# WORK INSTRUCTION:
Scan the entries below for the string "Import" and copy every line where it turns up.

# SOURCE MATERIAL:
####

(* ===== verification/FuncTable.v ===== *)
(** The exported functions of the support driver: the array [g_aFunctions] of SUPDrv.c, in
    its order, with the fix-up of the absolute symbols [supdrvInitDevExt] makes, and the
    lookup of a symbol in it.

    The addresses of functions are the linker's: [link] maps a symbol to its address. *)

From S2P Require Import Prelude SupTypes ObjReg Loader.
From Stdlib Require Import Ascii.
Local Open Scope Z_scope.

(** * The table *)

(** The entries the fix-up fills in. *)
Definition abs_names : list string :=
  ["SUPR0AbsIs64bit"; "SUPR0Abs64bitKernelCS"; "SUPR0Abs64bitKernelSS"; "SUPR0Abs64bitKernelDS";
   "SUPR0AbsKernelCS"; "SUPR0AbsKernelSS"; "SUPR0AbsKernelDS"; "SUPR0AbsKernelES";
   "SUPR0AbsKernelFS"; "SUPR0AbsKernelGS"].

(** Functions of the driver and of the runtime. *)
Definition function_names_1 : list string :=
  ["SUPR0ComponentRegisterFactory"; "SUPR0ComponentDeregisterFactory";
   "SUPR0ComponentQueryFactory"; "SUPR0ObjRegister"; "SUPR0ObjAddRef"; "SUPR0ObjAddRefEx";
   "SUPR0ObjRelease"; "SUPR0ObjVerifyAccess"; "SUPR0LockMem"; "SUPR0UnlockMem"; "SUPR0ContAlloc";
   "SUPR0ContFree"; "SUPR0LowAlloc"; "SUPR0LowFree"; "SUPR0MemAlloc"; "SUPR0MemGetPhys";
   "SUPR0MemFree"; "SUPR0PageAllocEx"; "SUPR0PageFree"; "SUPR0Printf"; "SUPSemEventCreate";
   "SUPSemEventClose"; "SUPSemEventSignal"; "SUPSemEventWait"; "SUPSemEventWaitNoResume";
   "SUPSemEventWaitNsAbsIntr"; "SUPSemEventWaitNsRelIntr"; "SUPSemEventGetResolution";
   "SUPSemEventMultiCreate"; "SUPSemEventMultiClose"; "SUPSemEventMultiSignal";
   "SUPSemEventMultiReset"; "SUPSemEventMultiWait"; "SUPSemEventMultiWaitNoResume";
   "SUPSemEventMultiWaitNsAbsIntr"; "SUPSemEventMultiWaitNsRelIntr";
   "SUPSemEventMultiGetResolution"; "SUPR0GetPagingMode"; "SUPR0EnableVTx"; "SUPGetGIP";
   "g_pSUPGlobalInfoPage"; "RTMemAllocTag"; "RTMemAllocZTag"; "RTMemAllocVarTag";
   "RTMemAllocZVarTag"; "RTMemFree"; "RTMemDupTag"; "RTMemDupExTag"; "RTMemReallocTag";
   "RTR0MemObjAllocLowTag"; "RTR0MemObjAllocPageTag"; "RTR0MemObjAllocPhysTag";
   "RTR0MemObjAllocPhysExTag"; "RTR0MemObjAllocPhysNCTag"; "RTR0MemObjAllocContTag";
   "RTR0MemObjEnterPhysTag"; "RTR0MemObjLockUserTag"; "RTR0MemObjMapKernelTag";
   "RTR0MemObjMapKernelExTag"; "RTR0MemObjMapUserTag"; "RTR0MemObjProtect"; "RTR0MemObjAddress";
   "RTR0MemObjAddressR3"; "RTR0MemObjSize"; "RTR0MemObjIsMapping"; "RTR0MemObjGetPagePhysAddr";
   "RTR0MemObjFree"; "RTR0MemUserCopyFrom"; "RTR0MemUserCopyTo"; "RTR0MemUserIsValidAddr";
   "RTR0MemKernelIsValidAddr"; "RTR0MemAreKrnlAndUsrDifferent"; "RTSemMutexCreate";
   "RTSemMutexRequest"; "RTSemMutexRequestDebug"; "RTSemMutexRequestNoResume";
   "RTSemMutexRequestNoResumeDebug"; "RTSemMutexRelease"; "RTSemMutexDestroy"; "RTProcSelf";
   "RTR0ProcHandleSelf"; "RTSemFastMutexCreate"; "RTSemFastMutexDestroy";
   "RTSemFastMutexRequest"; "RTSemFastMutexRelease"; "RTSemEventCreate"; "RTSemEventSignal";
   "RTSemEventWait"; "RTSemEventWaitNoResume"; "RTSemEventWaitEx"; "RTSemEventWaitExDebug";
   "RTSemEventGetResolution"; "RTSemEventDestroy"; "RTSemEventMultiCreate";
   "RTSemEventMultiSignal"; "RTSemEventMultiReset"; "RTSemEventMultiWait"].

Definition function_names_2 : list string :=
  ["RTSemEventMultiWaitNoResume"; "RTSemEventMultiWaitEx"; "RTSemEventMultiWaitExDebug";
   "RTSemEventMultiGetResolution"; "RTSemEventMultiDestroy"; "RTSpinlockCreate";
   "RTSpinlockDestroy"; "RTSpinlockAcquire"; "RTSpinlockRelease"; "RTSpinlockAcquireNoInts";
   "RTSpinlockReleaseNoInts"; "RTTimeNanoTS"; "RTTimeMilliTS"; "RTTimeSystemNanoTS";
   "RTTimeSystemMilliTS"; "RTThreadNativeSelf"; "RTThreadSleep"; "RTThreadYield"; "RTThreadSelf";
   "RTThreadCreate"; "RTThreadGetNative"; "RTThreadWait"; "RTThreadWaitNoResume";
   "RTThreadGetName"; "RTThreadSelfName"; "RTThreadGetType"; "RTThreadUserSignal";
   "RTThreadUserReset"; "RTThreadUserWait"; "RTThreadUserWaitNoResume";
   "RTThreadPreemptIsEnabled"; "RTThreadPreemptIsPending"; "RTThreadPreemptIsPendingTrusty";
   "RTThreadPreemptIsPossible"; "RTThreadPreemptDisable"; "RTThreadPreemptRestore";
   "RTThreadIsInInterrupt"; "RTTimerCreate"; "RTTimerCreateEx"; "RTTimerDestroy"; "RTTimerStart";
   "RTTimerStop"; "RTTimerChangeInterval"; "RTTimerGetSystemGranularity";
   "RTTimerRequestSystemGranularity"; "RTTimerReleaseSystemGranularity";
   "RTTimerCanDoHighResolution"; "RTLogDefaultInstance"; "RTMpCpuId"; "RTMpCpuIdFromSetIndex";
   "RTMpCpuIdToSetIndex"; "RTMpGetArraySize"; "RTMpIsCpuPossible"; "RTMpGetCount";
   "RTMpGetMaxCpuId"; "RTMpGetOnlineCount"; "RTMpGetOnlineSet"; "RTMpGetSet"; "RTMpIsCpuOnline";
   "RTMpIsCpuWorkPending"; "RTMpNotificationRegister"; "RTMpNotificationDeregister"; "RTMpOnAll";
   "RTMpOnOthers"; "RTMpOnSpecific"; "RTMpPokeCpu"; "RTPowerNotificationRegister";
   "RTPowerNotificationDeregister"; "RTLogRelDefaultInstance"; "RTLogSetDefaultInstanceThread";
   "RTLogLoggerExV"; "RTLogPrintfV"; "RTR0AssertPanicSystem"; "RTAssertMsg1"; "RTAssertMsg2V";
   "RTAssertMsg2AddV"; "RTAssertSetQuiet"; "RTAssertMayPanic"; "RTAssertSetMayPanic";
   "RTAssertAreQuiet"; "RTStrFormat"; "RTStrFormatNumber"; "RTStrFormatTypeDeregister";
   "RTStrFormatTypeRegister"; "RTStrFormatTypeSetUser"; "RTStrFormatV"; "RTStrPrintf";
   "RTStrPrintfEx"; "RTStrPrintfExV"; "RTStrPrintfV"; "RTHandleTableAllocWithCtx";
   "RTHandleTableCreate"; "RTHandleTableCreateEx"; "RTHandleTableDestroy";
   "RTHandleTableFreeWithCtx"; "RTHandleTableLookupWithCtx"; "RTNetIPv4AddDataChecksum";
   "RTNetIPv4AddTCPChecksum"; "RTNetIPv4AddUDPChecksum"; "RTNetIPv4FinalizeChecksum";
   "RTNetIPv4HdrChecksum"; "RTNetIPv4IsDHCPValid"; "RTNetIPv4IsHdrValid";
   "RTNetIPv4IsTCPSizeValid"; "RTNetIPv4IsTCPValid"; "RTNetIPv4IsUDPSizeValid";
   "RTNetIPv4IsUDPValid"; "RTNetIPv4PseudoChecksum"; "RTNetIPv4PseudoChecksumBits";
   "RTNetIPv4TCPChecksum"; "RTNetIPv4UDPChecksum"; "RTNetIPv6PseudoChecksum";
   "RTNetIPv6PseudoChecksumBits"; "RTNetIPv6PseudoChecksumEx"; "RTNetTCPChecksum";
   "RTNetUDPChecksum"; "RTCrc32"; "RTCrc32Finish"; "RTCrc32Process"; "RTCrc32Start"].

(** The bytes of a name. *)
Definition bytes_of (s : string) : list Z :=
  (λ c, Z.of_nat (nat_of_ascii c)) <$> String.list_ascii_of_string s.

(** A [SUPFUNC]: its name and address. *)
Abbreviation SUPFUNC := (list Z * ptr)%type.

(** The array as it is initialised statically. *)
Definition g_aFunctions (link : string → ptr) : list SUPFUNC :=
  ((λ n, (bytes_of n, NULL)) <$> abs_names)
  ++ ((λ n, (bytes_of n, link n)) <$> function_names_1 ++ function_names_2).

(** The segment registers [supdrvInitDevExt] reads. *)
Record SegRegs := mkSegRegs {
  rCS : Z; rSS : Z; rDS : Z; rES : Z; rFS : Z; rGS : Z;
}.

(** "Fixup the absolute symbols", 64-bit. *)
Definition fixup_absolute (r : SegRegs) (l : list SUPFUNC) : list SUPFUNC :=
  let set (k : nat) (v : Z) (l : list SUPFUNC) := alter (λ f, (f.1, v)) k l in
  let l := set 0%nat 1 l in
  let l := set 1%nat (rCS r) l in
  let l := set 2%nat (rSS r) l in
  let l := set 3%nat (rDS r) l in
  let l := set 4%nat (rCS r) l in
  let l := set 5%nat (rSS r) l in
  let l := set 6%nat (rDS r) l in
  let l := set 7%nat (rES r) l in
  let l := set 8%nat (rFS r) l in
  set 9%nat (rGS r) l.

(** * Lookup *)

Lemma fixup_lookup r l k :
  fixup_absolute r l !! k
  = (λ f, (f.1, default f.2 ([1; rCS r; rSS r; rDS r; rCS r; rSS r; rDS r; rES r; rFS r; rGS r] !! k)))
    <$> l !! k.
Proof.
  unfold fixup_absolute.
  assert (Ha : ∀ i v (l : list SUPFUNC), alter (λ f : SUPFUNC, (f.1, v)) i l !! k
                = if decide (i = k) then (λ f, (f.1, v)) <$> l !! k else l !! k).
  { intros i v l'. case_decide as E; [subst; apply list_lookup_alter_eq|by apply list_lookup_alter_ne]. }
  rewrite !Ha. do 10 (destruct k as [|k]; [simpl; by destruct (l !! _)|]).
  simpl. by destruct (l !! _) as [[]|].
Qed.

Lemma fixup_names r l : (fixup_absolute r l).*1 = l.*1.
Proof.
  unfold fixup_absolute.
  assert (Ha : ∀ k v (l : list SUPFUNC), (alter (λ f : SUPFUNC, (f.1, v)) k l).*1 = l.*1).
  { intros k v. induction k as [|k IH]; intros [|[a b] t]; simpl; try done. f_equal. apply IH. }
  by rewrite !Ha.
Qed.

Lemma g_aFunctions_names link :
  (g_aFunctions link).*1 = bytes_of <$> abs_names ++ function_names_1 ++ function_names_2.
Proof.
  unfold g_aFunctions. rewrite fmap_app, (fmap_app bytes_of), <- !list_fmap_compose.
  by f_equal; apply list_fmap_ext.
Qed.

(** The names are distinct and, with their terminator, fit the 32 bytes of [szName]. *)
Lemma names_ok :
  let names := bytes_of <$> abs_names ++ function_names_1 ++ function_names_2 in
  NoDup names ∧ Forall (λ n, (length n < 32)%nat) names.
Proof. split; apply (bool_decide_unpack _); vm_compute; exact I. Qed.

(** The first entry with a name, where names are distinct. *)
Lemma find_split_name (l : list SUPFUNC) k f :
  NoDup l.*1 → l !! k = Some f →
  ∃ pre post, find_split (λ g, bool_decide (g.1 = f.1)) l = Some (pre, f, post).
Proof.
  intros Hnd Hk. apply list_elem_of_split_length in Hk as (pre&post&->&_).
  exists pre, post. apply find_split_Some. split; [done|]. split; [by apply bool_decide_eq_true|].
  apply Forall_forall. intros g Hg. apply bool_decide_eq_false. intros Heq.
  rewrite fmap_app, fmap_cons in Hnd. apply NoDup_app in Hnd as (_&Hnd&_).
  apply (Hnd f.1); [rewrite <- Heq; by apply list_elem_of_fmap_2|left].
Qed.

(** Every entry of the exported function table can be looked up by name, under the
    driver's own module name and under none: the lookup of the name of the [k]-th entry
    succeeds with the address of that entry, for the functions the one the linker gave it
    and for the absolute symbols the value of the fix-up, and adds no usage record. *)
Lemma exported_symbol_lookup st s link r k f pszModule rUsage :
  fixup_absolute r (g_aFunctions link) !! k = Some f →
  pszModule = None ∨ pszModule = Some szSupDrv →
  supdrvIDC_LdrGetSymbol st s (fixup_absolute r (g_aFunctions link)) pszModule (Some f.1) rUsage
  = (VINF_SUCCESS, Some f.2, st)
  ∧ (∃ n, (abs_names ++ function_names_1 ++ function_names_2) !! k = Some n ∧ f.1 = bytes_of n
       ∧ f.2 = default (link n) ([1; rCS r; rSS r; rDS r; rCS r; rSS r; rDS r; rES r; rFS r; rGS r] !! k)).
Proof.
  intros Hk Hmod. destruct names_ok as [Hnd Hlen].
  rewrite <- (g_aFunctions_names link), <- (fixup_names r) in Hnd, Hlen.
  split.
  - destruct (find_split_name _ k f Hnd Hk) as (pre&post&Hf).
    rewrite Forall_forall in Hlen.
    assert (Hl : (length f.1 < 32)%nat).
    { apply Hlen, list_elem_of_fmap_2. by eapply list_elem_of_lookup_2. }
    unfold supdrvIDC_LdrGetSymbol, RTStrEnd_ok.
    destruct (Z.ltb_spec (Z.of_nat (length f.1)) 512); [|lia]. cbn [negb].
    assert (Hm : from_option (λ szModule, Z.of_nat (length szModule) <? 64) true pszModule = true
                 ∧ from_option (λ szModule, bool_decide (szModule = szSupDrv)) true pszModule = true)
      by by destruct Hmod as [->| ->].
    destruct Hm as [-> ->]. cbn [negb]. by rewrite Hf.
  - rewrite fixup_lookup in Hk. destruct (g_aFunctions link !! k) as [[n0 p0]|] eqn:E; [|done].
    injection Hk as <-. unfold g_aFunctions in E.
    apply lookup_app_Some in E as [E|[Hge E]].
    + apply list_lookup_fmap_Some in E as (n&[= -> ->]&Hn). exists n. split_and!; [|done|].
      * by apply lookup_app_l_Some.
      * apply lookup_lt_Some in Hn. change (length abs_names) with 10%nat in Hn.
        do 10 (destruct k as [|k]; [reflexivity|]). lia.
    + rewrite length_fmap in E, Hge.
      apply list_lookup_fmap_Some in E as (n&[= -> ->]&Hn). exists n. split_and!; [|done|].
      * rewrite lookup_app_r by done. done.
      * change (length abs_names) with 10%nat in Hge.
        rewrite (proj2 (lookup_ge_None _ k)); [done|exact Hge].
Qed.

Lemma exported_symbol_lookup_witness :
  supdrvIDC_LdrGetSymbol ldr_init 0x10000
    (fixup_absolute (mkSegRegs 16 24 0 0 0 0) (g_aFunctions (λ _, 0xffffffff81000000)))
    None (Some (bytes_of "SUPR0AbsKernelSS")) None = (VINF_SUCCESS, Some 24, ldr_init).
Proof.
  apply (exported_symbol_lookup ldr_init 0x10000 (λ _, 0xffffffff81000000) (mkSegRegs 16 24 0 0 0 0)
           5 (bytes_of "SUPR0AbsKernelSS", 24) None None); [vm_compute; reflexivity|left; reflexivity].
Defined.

####

# ANSWER SECTION:
From S2P Require Import Prelude SupTypes ObjReg Loader.
From Stdlib Require Import Ascii.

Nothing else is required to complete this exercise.